:: Entries provided ::
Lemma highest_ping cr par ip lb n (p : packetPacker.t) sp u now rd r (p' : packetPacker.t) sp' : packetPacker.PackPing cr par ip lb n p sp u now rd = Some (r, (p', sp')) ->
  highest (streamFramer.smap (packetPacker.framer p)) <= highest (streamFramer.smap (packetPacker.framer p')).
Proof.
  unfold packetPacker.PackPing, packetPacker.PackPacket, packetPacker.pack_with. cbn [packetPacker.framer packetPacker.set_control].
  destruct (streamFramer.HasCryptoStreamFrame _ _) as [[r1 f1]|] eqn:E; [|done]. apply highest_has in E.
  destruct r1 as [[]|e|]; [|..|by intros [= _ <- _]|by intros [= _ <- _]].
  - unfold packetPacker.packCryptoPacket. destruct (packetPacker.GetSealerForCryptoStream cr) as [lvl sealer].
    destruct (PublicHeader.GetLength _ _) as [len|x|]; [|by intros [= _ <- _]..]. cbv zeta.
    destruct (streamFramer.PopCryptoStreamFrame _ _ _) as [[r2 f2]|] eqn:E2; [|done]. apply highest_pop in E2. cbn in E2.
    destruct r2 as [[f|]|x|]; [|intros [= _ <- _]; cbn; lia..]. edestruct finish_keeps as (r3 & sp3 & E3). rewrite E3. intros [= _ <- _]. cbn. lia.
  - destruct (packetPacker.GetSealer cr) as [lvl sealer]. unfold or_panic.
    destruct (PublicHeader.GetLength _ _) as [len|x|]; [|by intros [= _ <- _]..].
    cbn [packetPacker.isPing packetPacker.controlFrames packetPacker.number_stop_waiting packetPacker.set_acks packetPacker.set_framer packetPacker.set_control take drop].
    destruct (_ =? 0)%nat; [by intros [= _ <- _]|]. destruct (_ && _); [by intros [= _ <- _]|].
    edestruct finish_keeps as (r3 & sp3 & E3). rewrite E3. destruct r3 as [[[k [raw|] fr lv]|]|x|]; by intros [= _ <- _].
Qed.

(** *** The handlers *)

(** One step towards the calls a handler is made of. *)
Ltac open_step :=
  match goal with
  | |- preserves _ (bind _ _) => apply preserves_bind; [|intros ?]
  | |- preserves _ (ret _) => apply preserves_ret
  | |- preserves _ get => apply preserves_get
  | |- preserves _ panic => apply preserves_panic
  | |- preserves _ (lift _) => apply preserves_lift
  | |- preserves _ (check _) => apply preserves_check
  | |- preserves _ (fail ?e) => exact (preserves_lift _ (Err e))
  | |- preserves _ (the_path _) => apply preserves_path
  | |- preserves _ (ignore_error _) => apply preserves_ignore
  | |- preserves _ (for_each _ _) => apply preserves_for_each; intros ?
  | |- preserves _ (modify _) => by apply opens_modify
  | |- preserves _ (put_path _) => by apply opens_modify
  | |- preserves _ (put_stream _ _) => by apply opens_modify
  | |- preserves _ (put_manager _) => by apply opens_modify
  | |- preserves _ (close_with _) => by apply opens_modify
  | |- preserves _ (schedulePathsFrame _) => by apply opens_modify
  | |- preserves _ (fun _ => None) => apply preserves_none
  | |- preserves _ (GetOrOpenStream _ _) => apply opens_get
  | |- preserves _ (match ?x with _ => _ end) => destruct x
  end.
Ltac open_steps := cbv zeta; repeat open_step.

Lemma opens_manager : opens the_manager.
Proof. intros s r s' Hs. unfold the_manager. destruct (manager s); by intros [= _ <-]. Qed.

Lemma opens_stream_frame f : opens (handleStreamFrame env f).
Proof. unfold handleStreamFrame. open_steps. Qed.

---

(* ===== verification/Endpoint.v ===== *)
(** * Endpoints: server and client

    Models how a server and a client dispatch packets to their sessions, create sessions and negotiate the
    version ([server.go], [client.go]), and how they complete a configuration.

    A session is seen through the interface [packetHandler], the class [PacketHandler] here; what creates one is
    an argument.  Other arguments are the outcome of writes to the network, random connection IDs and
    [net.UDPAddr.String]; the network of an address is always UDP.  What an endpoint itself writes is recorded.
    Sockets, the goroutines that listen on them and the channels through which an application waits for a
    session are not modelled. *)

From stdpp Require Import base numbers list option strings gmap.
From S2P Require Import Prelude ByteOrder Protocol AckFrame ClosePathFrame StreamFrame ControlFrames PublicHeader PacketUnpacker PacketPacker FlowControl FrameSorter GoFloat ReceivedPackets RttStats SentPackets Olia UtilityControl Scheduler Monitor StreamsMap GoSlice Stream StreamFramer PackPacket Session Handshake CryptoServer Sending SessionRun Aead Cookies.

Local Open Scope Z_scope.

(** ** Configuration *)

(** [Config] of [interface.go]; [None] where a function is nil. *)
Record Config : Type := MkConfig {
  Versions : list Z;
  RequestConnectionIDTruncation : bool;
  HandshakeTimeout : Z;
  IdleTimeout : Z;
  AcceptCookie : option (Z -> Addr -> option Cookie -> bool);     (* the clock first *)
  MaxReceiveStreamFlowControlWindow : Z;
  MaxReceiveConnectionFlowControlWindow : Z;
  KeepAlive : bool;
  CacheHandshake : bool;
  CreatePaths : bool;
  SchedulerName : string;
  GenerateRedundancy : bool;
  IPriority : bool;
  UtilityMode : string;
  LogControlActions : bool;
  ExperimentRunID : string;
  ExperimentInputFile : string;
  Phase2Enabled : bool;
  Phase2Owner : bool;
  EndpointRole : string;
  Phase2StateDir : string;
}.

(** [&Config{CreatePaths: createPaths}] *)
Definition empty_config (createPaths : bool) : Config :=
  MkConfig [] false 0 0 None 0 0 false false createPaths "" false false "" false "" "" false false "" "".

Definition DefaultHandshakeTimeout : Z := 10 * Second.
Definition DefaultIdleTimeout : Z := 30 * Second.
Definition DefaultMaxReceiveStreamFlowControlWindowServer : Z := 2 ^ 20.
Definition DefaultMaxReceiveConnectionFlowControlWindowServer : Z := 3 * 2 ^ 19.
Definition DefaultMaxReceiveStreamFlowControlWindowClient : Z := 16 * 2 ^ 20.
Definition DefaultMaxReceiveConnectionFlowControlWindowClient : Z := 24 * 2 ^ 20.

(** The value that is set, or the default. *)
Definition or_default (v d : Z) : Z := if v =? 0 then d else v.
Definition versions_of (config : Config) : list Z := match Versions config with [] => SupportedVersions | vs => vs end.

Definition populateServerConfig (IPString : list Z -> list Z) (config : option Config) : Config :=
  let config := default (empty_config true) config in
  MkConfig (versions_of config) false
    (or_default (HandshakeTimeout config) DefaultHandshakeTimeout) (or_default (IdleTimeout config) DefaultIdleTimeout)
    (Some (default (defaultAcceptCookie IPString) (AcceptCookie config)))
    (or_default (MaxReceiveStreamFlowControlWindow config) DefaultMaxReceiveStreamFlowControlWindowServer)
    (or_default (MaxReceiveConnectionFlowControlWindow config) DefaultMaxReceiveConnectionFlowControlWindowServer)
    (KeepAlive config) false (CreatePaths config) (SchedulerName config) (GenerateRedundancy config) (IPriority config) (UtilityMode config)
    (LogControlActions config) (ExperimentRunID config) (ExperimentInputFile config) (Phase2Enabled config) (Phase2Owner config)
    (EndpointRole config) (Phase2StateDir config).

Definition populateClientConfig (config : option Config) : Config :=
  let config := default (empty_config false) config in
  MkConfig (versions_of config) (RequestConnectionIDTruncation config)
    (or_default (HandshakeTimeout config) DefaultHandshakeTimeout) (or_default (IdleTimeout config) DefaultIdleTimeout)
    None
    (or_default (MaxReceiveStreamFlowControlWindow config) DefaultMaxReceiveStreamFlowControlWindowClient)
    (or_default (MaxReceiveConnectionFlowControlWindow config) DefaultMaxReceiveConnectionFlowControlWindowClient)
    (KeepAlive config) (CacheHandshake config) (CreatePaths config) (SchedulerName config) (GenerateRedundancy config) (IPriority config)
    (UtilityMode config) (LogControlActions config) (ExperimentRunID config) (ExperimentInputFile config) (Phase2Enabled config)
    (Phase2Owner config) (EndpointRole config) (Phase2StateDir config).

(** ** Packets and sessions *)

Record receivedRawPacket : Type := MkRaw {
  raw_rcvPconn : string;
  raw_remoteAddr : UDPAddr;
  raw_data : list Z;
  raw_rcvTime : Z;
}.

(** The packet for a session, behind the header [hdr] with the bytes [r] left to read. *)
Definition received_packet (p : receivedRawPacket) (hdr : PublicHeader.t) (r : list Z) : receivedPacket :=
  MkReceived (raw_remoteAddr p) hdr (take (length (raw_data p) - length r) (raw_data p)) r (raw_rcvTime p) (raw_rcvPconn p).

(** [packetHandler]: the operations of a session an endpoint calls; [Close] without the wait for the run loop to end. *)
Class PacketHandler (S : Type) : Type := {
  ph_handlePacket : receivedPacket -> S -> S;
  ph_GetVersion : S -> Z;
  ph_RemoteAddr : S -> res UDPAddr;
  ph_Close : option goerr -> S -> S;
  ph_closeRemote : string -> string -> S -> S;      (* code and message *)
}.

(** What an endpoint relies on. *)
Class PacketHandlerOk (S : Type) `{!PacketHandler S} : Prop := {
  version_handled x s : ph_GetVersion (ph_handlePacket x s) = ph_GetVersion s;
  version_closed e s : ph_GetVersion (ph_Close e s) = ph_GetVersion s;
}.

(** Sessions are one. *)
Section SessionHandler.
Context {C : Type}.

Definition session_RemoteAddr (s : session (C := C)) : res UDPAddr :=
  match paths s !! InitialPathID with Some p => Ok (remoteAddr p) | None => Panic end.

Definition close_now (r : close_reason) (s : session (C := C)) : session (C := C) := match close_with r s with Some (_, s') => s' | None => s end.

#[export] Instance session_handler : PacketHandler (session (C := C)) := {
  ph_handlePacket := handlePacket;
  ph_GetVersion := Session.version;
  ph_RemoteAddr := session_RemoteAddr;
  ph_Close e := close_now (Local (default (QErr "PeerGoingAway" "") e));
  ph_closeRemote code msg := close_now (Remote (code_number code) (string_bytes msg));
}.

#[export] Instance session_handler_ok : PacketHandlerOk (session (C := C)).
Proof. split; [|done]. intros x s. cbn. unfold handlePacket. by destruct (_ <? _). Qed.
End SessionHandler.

--

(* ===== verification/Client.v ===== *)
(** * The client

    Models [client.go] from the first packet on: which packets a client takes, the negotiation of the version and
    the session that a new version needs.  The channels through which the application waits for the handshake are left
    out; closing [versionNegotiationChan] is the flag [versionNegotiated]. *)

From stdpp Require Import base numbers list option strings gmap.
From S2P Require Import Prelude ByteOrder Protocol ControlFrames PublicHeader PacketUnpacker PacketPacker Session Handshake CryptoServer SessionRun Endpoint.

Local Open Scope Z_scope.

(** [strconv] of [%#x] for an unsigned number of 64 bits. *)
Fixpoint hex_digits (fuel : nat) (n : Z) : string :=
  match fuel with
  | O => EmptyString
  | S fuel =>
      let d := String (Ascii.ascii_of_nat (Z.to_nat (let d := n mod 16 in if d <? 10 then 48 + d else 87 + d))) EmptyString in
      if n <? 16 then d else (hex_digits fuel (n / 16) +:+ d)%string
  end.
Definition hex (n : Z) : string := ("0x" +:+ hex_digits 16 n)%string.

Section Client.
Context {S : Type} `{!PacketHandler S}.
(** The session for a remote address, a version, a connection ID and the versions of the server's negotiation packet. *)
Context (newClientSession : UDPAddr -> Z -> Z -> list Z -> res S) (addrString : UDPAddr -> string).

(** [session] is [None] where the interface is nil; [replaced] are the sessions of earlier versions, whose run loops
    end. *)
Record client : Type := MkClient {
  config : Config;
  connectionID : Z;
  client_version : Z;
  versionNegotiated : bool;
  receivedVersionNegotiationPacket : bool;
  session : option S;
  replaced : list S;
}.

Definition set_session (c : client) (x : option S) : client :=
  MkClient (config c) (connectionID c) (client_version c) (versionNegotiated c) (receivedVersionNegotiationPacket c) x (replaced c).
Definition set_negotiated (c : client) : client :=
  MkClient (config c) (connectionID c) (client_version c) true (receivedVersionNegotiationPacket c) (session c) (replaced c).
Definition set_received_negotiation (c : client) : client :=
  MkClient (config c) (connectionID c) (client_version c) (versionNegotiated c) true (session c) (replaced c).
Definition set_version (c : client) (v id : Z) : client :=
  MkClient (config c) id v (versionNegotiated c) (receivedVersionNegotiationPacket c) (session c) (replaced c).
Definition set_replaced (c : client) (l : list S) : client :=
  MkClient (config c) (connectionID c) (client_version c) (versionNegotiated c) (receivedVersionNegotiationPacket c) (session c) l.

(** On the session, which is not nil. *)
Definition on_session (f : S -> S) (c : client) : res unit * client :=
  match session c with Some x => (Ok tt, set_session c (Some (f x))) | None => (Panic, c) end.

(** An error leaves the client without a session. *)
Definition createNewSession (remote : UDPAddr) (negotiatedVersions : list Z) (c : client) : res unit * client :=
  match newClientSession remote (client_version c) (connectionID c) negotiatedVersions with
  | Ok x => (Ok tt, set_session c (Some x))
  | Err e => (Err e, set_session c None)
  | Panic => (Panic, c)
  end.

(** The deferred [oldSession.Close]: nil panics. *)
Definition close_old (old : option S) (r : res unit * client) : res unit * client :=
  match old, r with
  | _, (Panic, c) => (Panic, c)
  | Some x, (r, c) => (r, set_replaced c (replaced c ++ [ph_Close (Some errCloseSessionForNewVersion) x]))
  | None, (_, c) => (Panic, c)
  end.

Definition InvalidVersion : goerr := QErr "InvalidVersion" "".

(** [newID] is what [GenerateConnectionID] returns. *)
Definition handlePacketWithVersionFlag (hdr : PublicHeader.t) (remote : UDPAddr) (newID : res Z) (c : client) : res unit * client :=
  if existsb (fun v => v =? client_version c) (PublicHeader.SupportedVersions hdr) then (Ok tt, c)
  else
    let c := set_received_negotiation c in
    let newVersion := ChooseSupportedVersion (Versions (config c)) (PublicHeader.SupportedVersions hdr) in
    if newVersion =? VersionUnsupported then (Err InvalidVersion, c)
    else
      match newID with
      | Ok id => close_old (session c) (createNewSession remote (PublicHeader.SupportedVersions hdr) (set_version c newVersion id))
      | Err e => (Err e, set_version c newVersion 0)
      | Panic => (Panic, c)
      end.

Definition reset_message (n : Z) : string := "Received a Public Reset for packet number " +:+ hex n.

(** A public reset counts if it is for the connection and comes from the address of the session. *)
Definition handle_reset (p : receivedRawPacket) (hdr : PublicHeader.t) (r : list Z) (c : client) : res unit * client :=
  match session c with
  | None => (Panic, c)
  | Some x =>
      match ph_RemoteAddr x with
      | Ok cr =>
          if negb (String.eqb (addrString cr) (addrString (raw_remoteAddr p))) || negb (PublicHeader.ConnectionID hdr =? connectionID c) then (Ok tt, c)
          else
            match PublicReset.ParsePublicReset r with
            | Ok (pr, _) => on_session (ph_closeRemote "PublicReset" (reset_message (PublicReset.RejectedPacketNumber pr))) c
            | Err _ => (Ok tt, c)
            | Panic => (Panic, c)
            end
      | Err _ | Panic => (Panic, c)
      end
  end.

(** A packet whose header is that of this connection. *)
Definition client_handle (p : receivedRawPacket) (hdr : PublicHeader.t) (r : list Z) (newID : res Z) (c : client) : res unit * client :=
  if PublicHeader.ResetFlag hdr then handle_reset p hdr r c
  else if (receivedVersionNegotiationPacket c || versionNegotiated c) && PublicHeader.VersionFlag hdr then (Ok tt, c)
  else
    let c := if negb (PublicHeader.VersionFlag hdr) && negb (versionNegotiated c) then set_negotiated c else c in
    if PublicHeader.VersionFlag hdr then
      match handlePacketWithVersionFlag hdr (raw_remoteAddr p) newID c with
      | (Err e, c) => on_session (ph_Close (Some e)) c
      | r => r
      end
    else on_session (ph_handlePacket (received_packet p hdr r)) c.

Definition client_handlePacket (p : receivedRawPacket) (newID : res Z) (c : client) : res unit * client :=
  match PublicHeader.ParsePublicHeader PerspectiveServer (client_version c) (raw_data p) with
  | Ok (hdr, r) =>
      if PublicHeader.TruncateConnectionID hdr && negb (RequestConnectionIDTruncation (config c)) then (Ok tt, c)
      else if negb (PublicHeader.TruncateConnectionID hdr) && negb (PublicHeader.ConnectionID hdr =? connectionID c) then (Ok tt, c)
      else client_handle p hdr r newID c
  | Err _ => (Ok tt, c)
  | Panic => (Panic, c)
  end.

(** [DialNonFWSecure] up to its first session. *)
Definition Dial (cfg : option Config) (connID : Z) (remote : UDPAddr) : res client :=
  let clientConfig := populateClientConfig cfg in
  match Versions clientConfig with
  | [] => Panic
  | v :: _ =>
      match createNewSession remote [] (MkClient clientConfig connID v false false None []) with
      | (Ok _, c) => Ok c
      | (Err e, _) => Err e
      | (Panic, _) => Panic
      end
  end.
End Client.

:: Goal of the exercise ::
Retype only the lines above between the line with "end) => destruct x" and the line with "Proof. unfold handleStreamFrame.", counting those two lines as well, and keep every character as it is.

:: Response ::
  | |- preserves _ (match ?x with _ => _ end) => destruct x
  end.
Ltac open_steps := cbv zeta; repeat open_step.

Lemma opens_manager : opens the_manager.
Proof. intros s r s' Hs. unfold the_manager. destruct (manager s); by intros [= _ <-]. Qed.

Lemma opens_stream_frame f : opens (handleStreamFrame env f).
Proof. unfold handleStreamFrame. open_steps. Qed.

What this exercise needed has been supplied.